Extracted data entries:
● ● ●

Lemma resize_image_resizes_a_fixed_file_witness :
  ServingNotebook.resize_image sample_graphics "any.jpg"
    (<["152004091_5bfbc69bb3.jpg" := bee]> ∅)
  = (<["resized_sample_image.jpg" :=
         {| ServingNotebook.shows := "a bee on a flower";
            ServingNotebook.width := 224; ServingNotebook.height := 224 |}]>
       (<["152004091_5bfbc69bb3.jpg" := bee]> ∅),
     ([ServingNotebook.imread "152004091_5bfbc69bb3.jpg";
       ServingNotebook.resize (Some bee) (224, 224)%Z;
       ServingNotebook.imwrite "resized_sample_image.jpg"
         {| ServingNotebook.shows := "a bee on a flower";
            ServingNotebook.width := 224; ServingNotebook.height := 224 |};
       ServingNotebook.imread "resized_sample_image.jpg";
       ServingNotebook.imshow
         (Some {| ServingNotebook.shows := "a bee on a flower";
                  ServingNotebook.width := 224; ServingNotebook.height := 224 |});
       ServingNotebook.show],
      inr "resized_sample_image.jpg")) /\
  "resized_sample_image.jpg" = "resized_sample_image.jpg".
Proof.
  assert (H : ServingNotebook.resize_image sample_graphics "any.jpg"
                (<["152004091_5bfbc69bb3.jpg" := bee]> ∅)
              = (<["resized_sample_image.jpg" :=
                     {| ServingNotebook.shows := "a bee on a flower";
                        ServingNotebook.width := 224; ServingNotebook.height := 224 |}]>
                   (<["152004091_5bfbc69bb3.jpg" := bee]> ∅),
                 ([ServingNotebook.imread "152004091_5bfbc69bb3.jpg";
                   ServingNotebook.resize (Some bee) (224, 224)%Z;
                   ServingNotebook.imwrite "resized_sample_image.jpg"
                     {| ServingNotebook.shows := "a bee on a flower";
                        ServingNotebook.width := 224; ServingNotebook.height := 224 |};
                   ServingNotebook.imread "resized_sample_image.jpg";
                   ServingNotebook.imshow
                     (Some {| ServingNotebook.shows := "a bee on a flower";
                              ServingNotebook.width := 224;
                              ServingNotebook.height := 224 |});
                   ServingNotebook.show],
                  inr "resized_sample_image.jpg"))) by vm_refl.
  split; [exact H|].
  exact (proj1 (resize_image_resizes_a_fixed_file sample_graphics _ _ _ _ _ H)).
Defined.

● ● ●

The problem: Every entry above should be given again exactly as shown.

Output for this task:
Lemma resize_image_resizes_a_fixed_file_witness :
  ServingNotebook.resize_image sample_graphics "any.jpg"
    (<["152004091_5bfbc69bb3.jpg" := bee]> ∅)
  = (<["resized_sample_image.jpg" :=
         {| ServingNotebook.shows := "a bee on a flower";
            ServingNotebook.width := 224; ServingNotebook.height := 224 |}]>
       (<["152004091_5bfbc69bb3.jpg" := bee]> ∅),
     ([ServingNotebook.imread "152004091_5bfbc69bb3.jpg";
       ServingNotebook.resize (Some bee) (224, 224)%Z;
       ServingNotebook.imwrite "resized_sample_image.jpg"
         {| ServingNotebook.shows := "a bee on a flower";
            ServingNotebook.width := 224; ServingNotebook.height := 224 |};
       ServingNotebook.imread "resized_sample_image.jpg";
       ServingNotebook.imshow
         (Some {| ServingNotebook.shows := "a bee on a flower";
                  ServingNotebook.width := 224; ServingNotebook.height := 224 |});
       ServingNotebook.show],
      inr "resized_sample_image.jpg")) /\
  "resized_sample_image.jpg" = "resized_sample_image.jpg".
Proof.
  assert (H : ServingNotebook.resize_image sample_graphics "any.jpg"
                (<["152004091_5bfbc69bb3.jpg" := bee]> ∅)
              = (<["resized_sample_image.jpg" :=
                     {| ServingNotebook.shows := "a bee on a flower";
                        ServingNotebook.width := 224; ServingNotebook.height := 224 |}]>
                   (<["152004091_5bfbc69bb3.jpg" := bee]> ∅),
                 ([ServingNotebook.imread "152004091_5bfbc69bb3.jpg";
                   ServingNotebook.resize (Some bee) (224, 224)%Z;
                   ServingNotebook.imwrite "resized_sample_image.jpg"
                     {| ServingNotebook.shows := "a bee on a flower";
                        ServingNotebook.width := 224; ServingNotebook.height := 224 |};
                   ServingNotebook.imread "resized_sample_image.jpg";
                   ServingNotebook.imshow
                     (Some {| ServingNotebook.shows := "a bee on a flower";
                              ServingNotebook.width := 224;
                              ServingNotebook.height := 224 |});
                   ServingNotebook.show],
                  inr "resized_sample_image.jpg"))) by vm_refl.
  split; [exact H|].
  exact (proj1 (resize_image_resizes_a_fixed_file sample_graphics _ _ _ _ _ H)).
Defined.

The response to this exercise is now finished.